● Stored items
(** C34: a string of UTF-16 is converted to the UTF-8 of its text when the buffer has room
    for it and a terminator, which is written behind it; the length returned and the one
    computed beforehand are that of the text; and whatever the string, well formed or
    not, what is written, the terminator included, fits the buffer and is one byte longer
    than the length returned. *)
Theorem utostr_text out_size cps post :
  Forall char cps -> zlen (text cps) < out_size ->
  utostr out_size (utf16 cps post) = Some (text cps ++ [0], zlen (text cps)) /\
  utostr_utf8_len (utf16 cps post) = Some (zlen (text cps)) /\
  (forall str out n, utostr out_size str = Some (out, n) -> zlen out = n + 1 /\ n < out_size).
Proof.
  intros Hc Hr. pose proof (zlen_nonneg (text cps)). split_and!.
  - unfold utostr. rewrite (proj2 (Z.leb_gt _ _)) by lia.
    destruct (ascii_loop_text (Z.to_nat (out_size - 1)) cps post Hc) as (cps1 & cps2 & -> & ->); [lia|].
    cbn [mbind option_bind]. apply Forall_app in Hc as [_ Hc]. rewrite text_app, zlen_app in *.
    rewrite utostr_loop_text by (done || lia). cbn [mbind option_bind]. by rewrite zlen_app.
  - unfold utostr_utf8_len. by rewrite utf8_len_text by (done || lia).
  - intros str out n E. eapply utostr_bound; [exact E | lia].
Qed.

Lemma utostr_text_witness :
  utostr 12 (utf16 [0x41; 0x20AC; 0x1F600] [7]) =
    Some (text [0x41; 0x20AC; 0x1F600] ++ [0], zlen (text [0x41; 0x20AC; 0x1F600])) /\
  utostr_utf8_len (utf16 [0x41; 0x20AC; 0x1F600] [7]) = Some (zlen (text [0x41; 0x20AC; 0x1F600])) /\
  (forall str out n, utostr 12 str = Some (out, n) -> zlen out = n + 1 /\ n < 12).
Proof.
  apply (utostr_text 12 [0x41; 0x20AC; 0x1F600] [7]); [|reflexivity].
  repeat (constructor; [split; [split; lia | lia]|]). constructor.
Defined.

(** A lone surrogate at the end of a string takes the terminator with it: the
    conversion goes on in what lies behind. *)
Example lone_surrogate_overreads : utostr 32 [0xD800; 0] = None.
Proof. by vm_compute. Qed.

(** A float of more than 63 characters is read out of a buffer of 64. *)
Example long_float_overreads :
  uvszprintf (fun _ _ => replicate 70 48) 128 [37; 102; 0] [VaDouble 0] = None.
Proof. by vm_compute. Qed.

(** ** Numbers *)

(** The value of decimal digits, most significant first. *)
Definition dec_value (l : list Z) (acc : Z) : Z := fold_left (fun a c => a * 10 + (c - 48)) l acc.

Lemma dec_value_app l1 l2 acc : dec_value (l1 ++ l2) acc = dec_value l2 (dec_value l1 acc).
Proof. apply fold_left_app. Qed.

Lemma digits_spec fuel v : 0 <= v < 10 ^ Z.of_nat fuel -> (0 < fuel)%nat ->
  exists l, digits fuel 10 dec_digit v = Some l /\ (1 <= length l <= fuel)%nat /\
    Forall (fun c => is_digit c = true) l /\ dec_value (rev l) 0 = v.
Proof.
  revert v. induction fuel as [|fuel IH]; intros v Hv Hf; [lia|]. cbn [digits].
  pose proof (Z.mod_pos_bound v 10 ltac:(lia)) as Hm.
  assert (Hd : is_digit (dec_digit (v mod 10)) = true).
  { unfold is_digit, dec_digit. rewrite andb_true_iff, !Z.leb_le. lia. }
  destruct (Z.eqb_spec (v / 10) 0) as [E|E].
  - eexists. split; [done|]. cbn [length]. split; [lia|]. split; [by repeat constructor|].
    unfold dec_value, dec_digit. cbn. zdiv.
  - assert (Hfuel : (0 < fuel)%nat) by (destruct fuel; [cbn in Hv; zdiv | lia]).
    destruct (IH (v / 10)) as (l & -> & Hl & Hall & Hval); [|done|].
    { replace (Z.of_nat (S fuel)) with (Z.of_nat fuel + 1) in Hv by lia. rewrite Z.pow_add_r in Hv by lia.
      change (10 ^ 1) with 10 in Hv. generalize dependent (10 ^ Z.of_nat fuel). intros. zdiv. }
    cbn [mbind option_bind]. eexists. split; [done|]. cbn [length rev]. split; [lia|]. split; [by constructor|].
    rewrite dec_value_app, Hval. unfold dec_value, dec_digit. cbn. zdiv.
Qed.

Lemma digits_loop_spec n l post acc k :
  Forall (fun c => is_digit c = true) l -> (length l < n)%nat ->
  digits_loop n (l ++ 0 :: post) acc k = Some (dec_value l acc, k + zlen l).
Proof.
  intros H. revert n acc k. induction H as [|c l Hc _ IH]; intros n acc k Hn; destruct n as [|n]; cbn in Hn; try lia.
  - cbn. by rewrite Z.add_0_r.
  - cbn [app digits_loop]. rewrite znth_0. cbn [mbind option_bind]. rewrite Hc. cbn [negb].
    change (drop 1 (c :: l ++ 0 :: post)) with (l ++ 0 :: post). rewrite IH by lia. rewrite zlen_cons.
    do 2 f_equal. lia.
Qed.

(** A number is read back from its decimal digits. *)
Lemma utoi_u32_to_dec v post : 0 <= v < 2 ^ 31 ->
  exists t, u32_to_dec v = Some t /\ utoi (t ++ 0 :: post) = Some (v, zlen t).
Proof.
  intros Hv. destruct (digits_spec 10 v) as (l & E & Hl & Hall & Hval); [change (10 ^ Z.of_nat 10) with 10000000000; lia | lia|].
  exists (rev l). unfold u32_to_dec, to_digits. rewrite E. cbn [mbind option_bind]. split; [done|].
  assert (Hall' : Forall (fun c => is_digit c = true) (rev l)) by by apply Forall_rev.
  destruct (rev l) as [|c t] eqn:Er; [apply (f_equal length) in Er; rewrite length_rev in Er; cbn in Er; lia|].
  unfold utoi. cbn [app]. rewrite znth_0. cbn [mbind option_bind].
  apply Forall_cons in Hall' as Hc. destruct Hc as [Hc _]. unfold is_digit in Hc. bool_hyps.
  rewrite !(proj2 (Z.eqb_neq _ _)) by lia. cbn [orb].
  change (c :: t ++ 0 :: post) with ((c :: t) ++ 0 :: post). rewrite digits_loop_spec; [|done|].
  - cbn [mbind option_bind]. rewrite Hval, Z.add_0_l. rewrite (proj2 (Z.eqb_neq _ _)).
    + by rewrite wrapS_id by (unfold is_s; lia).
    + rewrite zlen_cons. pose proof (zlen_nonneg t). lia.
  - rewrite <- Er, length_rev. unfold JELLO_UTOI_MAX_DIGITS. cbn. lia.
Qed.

● Work order
Reproduce precisely, and with no line left out, each line from the top of the entries through the line that carries "Forall char cps".

● Task answer
(** C34: a string of UTF-16 is converted to the UTF-8 of its text when the buffer has room
    for it and a terminator, which is written behind it; the length returned and the one
    computed beforehand are that of the text; and whatever the string, well formed or
    not, what is written, the terminator included, fits the buffer and is one byte longer
    than the length returned. *)
Theorem utostr_text out_size cps post :
  Forall char cps -> zlen (text cps) < out_size ->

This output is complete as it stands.